A Vector Serviços de Pagamentos tem como principal representante Michael Gruen, conselheiro gestor da Apollo Sports Capital, patrocinadora da camisa corinthiana desde setembro. Além dele, de acordo com o site UOL, a startup tinha, até 3 de maio de 2016, o empresário português Antônio Manuel de Carvalho Baptista Vieira como um dos sócios.

A publicação destacou o fato de Vieira ser co-réu da Operação Lava Jato desde 2014, quando fora acusado de lavar dinheiro ao lado do doleiro Alberto Youssef, preso em março daquele ano, em valor superior a 3 milhões de dólares. Segundo a publicação, o empresário também seria o representante do Café Bom Dia, marca estampada no uniforme alvinegro nas últimas partidas.

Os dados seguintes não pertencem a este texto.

Lemma transfer_run m name amount to port kp (w : World (S := S)) res c' s : m_io_err m = None ->
  account_file name kp (w_files w) ->
  Client_Transfer dial (m_now m) amount to port (mkClient name (fromKeyPair kp)) (w_net w)
    = (Done (Ok res, c'), s) ->
  transfer_command dial m name amount to port w = (Done (Returned None), set_net s (printing [res] w)).
Proof.
  intros Hio Hf Hc. unfold transfer_command.
  rewrite (bind_done _ _ _ _ _ (cli_NewClient_run _ _ _ _ Hio Hf)).
  by rewrite (bind_done _ _ _ _ _ (on_net_run _ _ _ _ Hc)).
Qed.

Lemma balance_run m name port kp (w : World (S := S)) st s : m_io_err m = None -> account_file name kp (w_files w) ->
  GetAccountInfo dial port (mkClient name (fromKeyPair kp)) (w_net w) = (Done (Ok st), s) ->
  balance_command dial m name port w
  = (Done (Returned None), set_net s (printing [printed (Uint64Flag (st_Balance st))] w)).
Proof.
  intros Hio Hf Hc. unfold balance_command.
  rewrite (bind_done _ _ _ _ _ (cli_NewClient_run _ _ _ _ Hio Hf)).
  by rewrite (bind_done _ _ _ _ _ (on_net_run _ _ _ _ Hc)).
Qed.
Definition stages (s : StorageService) : list stage := imap (stage_of (replying s)) (goroutines s).

(** Goroutine [c] goes from [g] to [g'], the others are where they were. *)
Lemma stages_moved h h' c g g' gs : gs !! c = Some g ->
  (forall i x, i <> c -> stage_of h' i x = stage_of h i x) ->
  next_stage (stage_of h' c g') (stage_of h c g) ->
  moved next_stage (imap (stage_of h') (<[c := g']> gs)) (imap (stage_of h) gs).
Proof.
  intros Hc He Hn. exists c, (stage_of h c g), (stage_of h' c g'). split_and!; [by rewrite list_lookup_imap, Hc| |done].
  apply list_eq. intros i. rewrite list_lookup_insert, !list_lookup_imap, length_imap, list_lookup_insert.
  case_decide as Hi; [by destruct Hi as [<- _]|]. destruct (gs !! i) as [x|] eqn:Hx; [|done]. cbn. f_equal. apply He.
  intros ->. apply lookup_lt_Some in Hx. tauto.
Qed.

Lemma step_moved s s' : service_ok s -> step s s' -> moved next_stage (stages s') (stages s).
Proof.
  intros Hok Hs. destruct Hs as [db q h gs c call k Hc Hq|db db' req q gs res Hr|db q gs c res call k Hc].
  - apply (stages_moved h h c _ (Awaiting call k) gs Hc); [done|]. cbn.
    destruct h as [[c' res]|]; [|constructor]. rewrite decide_False; [constructor|]. intros <-.
    apply (running_idle _ _ _ Hok Hc). by left.
  - destruct (so_reqs _ Hok req) as (call & k & Hg & He); [by left|]. cbn in Hg.
    unfold stages. cbn. rewrite <- (list_insert_id gs _ _ Hg) at 1.
    apply (stages_moved None (Some (rq_C req, res)) (rq_C req) _ (Awaiting call k) gs Hg).
    + intros i x Hi. destruct x; [done|]. cbn. by rewrite decide_False.
    + cbn. rewrite decide_True by done. constructor.
  - apply (stages_moved (Some (c, res)) None c _ (Running (k res)) gs Hc).
    + intros i x Hi. destruct x; [done|]. cbn. by rewrite decide_False.
    + cbn. rewrite decide_True by done. constructor.
Qed.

Para Herbetta, contudo, os elos entre Apollo, sua parceira e o Timão não são prejudiciais. “Não é problema do Corinthians. O Corinthians precisa checar os órgãos que regulam a categoria na qual os patrocinadores atuam, se a empresa está regulada para atuar, e nesse caso a Apollo está regulada pela Junta Comercial, pela CVM e pelo Banco Central. Não é o Corinthians que diz se ele pode atuar ou não. A empresa está regulada para atuar”, rechaça.

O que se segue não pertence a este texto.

(** * A caching recursive DNS server: wire codec, cache, resolver, server loop

    Shallow embedding of [parse_data.py], [pack_data.py], [cache_dns.py],
    [resolver_dns.py] and [server.py].

    Conventions.
    - A Python [int] is a [Z]; a cursor or a length (never negative in the
      source) is a [nat]; [bytes] is a [list byte]; a [str] is a [string]
      whose characters are the code points 0..255.
    - A call either returns, raises, or is still running when the budget of
      loop iterations ([fuel]) is used up: [outcome].  Nested calls of the
      resolver are counted against the interpreter's recursion limit
      ([stack]); when it is used up the call raises [RecursionError].
    - [datetime] values are microseconds on the [Z] line; a [timedelta] is
      normalised the way CPython does it (see [timedelta_seconds]). *)

From Stdlib Require Import ZArith NArith Strings.Byte Ascii String List.
From Stdlib Require Import DecimalString HexadecimalString Lia.
From stdpp Require Import gmap strings list.

Local Open Scope string_scope.
Local Open Scope list_scope.
Local Open Scope nat_scope.

(** ** Exceptions and outcomes *)

Inductive value_error :=
| InvalidCompressionOffset
| InvalidLabelLength (b : N)
| LabelExceedsPacketBounds
| InvalidASCII
| UnsupportedRecordType (t : Z).

Inductive exn :=
| ValueError (why : value_error)
| IndexError
| StructError
| TypeError
| AttributeError (attr : string)
| SocketError
| RecursionError.

Inductive outcome (T : Type) :=
| Done (x : T)
| Raise (e : exn)
| Diverge.
Arguments Done {T} x.
Arguments Raise {T} e.
Arguments Diverge {T}.

#[global] Instance outcome_ret : MRet outcome := fun T x => Done x.
#[global] Instance outcome_bind : MBind outcome := fun T U f m =>
  match m with
  | Done x => f x
  | Raise e => Raise e
  | Diverge => Diverge
  end.

(** ** Bytes, slices, [struct] *)

Definition ord (b : byte) : Z := Z.of_N (Byte.to_N b).

Definition chr (z : Z) : byte :=
  match Byte.of_N (Z.to_N (z mod 256)) with
  | Some b => b
  | None => x00
  end.

(** [l[a:b]] for [0 <= a]. *)
Definition slice {T} (l : list T) (a b : nat) : list T := take (b - a) (drop a l).

(** Big-endian unsigned value of a byte string. *)
Definition be_uint (bs : list byte) : Z :=
  fold_left (fun acc b => (acc * 256 + ord b)%Z) bs 0%Z.

(** [struct.pack("!B", v)] and [("!H", v)]: out of range is
    [struct.error]. *)
Definition pack_B (v : Z) : outcome (list byte) :=
  if ((0 <=? v) && (v <? 256))%Z then Done [chr v] else Raise StructError.

Definition pack_H (v : Z) : outcome (list byte) :=
  if ((0 <=? v) && (v <? 65536))%Z then Done [chr (v / 256); chr v]
  else Raise StructError.

(** [struct.pack("Ns", bs)]: cut or zero-padded to [n] bytes. *)
Definition pack_s (n : nat) (bs : list byte) : list byte :=
  take n bs ++ replicate (n - length bs) x00.

Fixpoint pack_all (p : Z -> outcome (list byte)) (vs : list Z) : outcome (list byte) :=
  match vs with
  | [] => Done []
  | v :: vs' => b ← p v; bs ← pack_all p vs'; mret (b ++ bs)
  end.

(** [struct.unpack("!HH", buf)]. *)
Definition unpack_HH (buf : list byte) : outcome (Z * Z) :=
  match buf with
  | [a1; a2; b1; b2] => Done (be_uint [a1; a2], be_uint [b1; b2])
  | _ => Raise StructError
  end.

(** [struct.unpack("!6H", buf)]. *)
Definition unpack_6H (buf : list byte) : outcome (Z * Z * Z * Z * Z * Z) :=
  match buf with
  | [a1; a2; b1; b2; c1; c2; d1; d2; e1; e2; f1; f2] =>
      Done (be_uint [a1; a2], be_uint [b1; b2], be_uint [c1; c2],
            be_uint [d1; d2], be_uint [e1; e2], be_uint [f1; f2])
  | _ => Raise StructError
  end.

(** [struct.unpack("!HHIH", buf)]. *)
Definition unpack_HHIH (buf : list byte) : outcome (Z * Z * Z * Z) :=
  match buf with
  | [a1; a2; b1; b2; c1; c2; c3; c4; d1; d2] =>
      Done (be_uint [a1; a2], be_uint [b1; b2], be_uint [c1; c2; c3; c4],
            be_uint [d1; d2])
  | _ => Raise StructError
  end.

(** [struct.unpack(f"!{n}B", buf)]. *)
Definition unpack_nB (n : nat) (buf : list byte) : outcome (list Z) :=
  if length buf =? n then Done (map ord buf) else Raise StructError.

Fixpoint pairs_be (buf : list byte) : list Z :=
  match buf with
  | hi :: lo :: rest => be_uint [hi; lo] :: pairs_be rest
  | _ => []
  end.

(** [struct.unpack(f"!{n}H", buf)]. *)
Definition unpack_nH (n : nat) (buf : list byte) : outcome (list Z) :=
  if length buf =? 2 * n then Done (pairs_be buf) else Raise StructError.

(** ** Strings *)

(** [s.split(".")]. *)
Fixpoint split_dot (s : string) : list string :=
  match s with
  | EmptyString => [""]
  | String c s' =>
      if Ascii.eqb c "." then "" :: split_dot s'
      else match split_dot s' with
           | h :: t => String c h :: t
           | [] => [String c ""]
           end
  end.

(** [sep.join(parts)]. *)
Definition join (sep : string) (parts : list string) : string :=
  String.concat sep parts.

(** [bs.decode('ascii')]: [None] stands for [UnicodeDecodeError]. *)
Definition decode_ascii (bs : list byte) : option string :=
  if forallb (fun b => (Byte.to_N b <? 128)%N) bs
  then Some (string_of_list_byte bs) else None.

Fixpoint decode_all (parts : list (list byte)) : option (list string) :=
  match parts with
  | [] => Some []
  | p :: ps =>
      match decode_ascii p, decode_all ps with
      | Some s, Some ss => Some (s :: ss)
      | _, _ => None
      end
  end.

(** [s.encode()] (UTF-8) on code points 0..255. *)
Definition encode_char (c : ascii) : list byte :=
  let n := N_of_ascii c in
  if (n <? 128)%N then [byte_of_ascii c]
  else [chr (Z.of_N (N.lor 192 (N.shiftr n 6)));
        chr (Z.of_N (N.lor 128 (N.land n 63)))].

Fixpoint encode (s : string) : list byte :=
  match s with
  | EmptyString => []
  | String c s' => encode_char c ++ encode s'
  end.

(** [str(n)] for [0 <= n]. *)
Definition str (z : Z) : string :=
  DecimalString.NilZero.string_of_uint (N.to_uint (Z.to_N z)).

(** [f"{n:04x}"] for [0 <= n]. *)
Definition hex04 (z : Z) : string :=
  let h := HexadecimalString.NilZero.string_of_uint (N.to_hex_uint (Z.to_N z)) in
  string_of_list_ascii (replicate (4 - String.length h) "0"%char) ++ h.

(** ** parse_data.py *)

Module DNSRecordType.
Inductive t := A | NS | PTR | AAAA.
Definition value (x : t) : Z :=
  match x with A => 1 | NS => 2 | PTR => 12 | AAAA => 28 end%Z.
End DNSRecordType.

Module DNSClass.
Inductive t := IN.
Definition value (x : t) : Z := match x with IN => 1 end%Z.
End DNSClass.

Record DNSHeader := {
  packet_id : Z;
  flags : Z;
  questions_count : Z;
  answers_count : Z;
  authority_count : Z;
  additional_count : Z
}.

(** The fields of a question carry the prefix [q_]: a resource record has
    fields of the same names. *)
Record DNSQuestion := {
  q_domain : string;
  q_record_type : Z;
  q_record_class : Z
}.

Record DNSResourceRecord := {
  domain : string;
  record_type : Z;
  record_class : Z;
  ttl : Z;
  data_length : Z;
  data : string
}.

Record DNSPacket := {
  raw_data : list byte;
  _position : nat;
  header : DNSHeader;
  questions : list DNSQuestion;
  answers : list DNSResourceRecord;
  authority_records : list DNSResourceRecord;
  additional_records : list DNSResourceRecord
}.

Definition _parse_header (raw : list byte) (pos : nat) : outcome (DNSHeader * nat) :=
  let header_size := 12 in
  '(i, f, qd, an, ns, ar) ← unpack_6H (take header_size raw);
  mret ({| packet_id := i; flags := f; questions_count := qd;
           answers_count := an; authority_count := ns;
           additional_count := ar |}, pos + header_size).

(** The [while True] loop of [_read_domain_name]; one unit of [fuel] per
    iteration.  Returns the labels read and the cursor the caller resumes
    at. *)
Fixpoint read_loop (fuel : nat) (raw : list byte) (current_pos : nat)
    (compression_offset : option nat) (name_parts : list (list byte))
    : outcome (list (list byte) * nat) :=
  match fuel with
  | O => Diverge
  | S fuel' =>
      match raw !! current_pos with
      | None => Raise IndexError
      | Some b =>
          if (N.land (Byte.to_N b) 0xC0 =? 0xC0)%N then
            let compression_offset' :=
              match compression_offset with
              | None => Some (current_pos + 2)
              | Some c => Some c
              end in
            match raw !! (current_pos + 1) with
            | None => Raise IndexError
            | Some lo =>
                let offset :=
                  N.to_nat (N.lor (N.shiftl (N.land (Byte.to_N b) 0x3F) 8)
                                  (Byte.to_N lo)) in
                if length raw <=? offset
                then Raise (ValueError InvalidCompressionOffset)
                else read_loop fuel' raw offset compression_offset' name_parts
            end
          else if (63 <? Byte.to_N b)%N then
            Raise (ValueError (InvalidLabelLength (Byte.to_N b)))
          else if (Byte.to_N b =? 0)%N then
            Done (name_parts,
                  match compression_offset with
                  | None => current_pos + 1
                  | Some c => c
                  end)
          else
            let label_length := N.to_nat (Byte.to_N b) in
            let current_pos := current_pos + 1 in
            let label_end := current_pos + label_length in
            if length raw <? label_end
            then Raise (ValueError LabelExceedsPacketBounds)
            else read_loop fuel' raw label_end compression_offset
                   (name_parts ++ [slice raw current_pos label_end])
      end
  end.

Definition _read_domain_name (fuel : nat) (raw : list byte) (pos : nat)
    : outcome (string * nat) :=
  '(name_parts, pos') ← read_loop fuel raw pos None [];
  match decode_all name_parts with
  | Some labels => Done (join "." labels, pos')
  | None => Raise (ValueError InvalidASCII)
  end.

Fixpoint questions_loop (fuel : nat) (raw : list byte) (count : nat) (pos : nat)
    (acc : list DNSQuestion) : outcome (list DNSQuestion * nat) :=
  match count with
  | O => Done (acc, pos)
  | S count' =>
      let question_size := 4 in
      '(name, pos) ← _read_domain_name fuel raw pos;
      '(t, c) ← unpack_HH (slice raw pos (pos + question_size));
      questions_loop fuel raw count' (pos + question_size)
        (acc ++ [{| q_domain := name; q_record_type := t; q_record_class := c |}])
  end.

Definition _parse_questions (fuel : nat) (raw : list byte) (h : DNSHeader)
    (pos : nat) : outcome (list DNSQuestion * nat) :=
  questions_loop fuel raw (Z.to_nat (questions_count h)) pos [].

Definition _parse_record_data (fuel : nat) (raw : list byte) (pos : nat)
    (record_type data_length : Z) : outcome (string * nat) :=
  let n := Z.to_nat data_length in
  if (record_type =? DNSRecordType.value DNSRecordType.A)%Z then
    octets ← unpack_nB n (slice raw pos (pos + n));
    mret (join "." (map str octets), pos + n)
  else if ((record_type =? DNSRecordType.value DNSRecordType.NS)
           || (record_type =? DNSRecordType.value DNSRecordType.PTR))%Z then
    _read_domain_name fuel raw pos
  else if (record_type =? DNSRecordType.value DNSRecordType.AAAA)%Z then
    hextets ← unpack_nH (n / 2) (slice raw pos (pos + n));
    mret (join ":" (map hex04 hextets), pos + n)
  else Raise (ValueError (UnsupportedRecordType record_type)).

Fixpoint _parse_record_section (fuel : nat) (raw : list byte) (count : nat)
    (pos : nat) (records : list DNSResourceRecord)
    : outcome (list DNSResourceRecord * nat) :=
  match count with
  | O => Done (records, pos)
  | S count' =>
      let record_header_size := 10 in
      '(name, pos) ← _read_domain_name fuel raw pos;
      '(r_type, r_class, r_ttl, data_len) ←
         unpack_HHIH (slice raw pos (pos + record_header_size));
      let pos := pos + record_header_size in
      '(record_data, pos) ← _parse_record_data fuel raw pos r_type data_len;
      _parse_record_section fuel raw count' pos
        (records ++ [{| domain := name; record_type := r_type;
                        record_class := r_class; ttl := r_ttl;
                        data_length := data_len; data := record_data |}])
  end.

(** [DNSPacket(raw)]: the dataclass constructor followed by
    [__post_init__]. *)
Definition __post_init__ (fuel : nat) (raw : list byte) : outcome DNSPacket :=
  '(h, pos) ← _parse_header raw 0;
  '(qs, pos) ← _parse_questions fuel raw h pos;
  '(ans, pos) ← _parse_record_section fuel raw (Z.to_nat (answers_count h)) pos [];
  '(auth, pos) ← _parse_record_section fuel raw (Z.to_nat (authority_count h)) pos [];
  '(add, pos) ← _parse_record_section fuel raw (Z.to_nat (additional_count h)) pos [];
  mret {| raw_data := raw; _position := pos; header := h; questions := qs;
          answers := ans; authority_records := auth; additional_records := add |}.

(** ** pack_data.py *)

Definition create_error_response (request_id : list byte) : outcome (list byte) :=
  body ← pack_all pack_H [Z.lor (Z.shiftl 1 15) (Z.shiftl 4 8); 0; 0; 0; 0]%Z;
  mret (request_id ++ body).

Definition encode_label (label : string) : outcome (list byte) :=
  let label_len := String.length label in
  n ← pack_B (Z.of_nat label_len);
  mret (n ++ pack_s label_len (encode label)).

“Se acionistas querem aparecer ou não... Eu não sei quem são os acionistas da Nike, da Special Dog ou da Tim. Ninguém sabe. Tem um acionista que foi citado na Operação Lava Jato e retirado por falta de provas pelo juiz Sérgio Moro... A gente vai se posicionar porque não dá pra trabalhar dessa forma”, garante o superintende.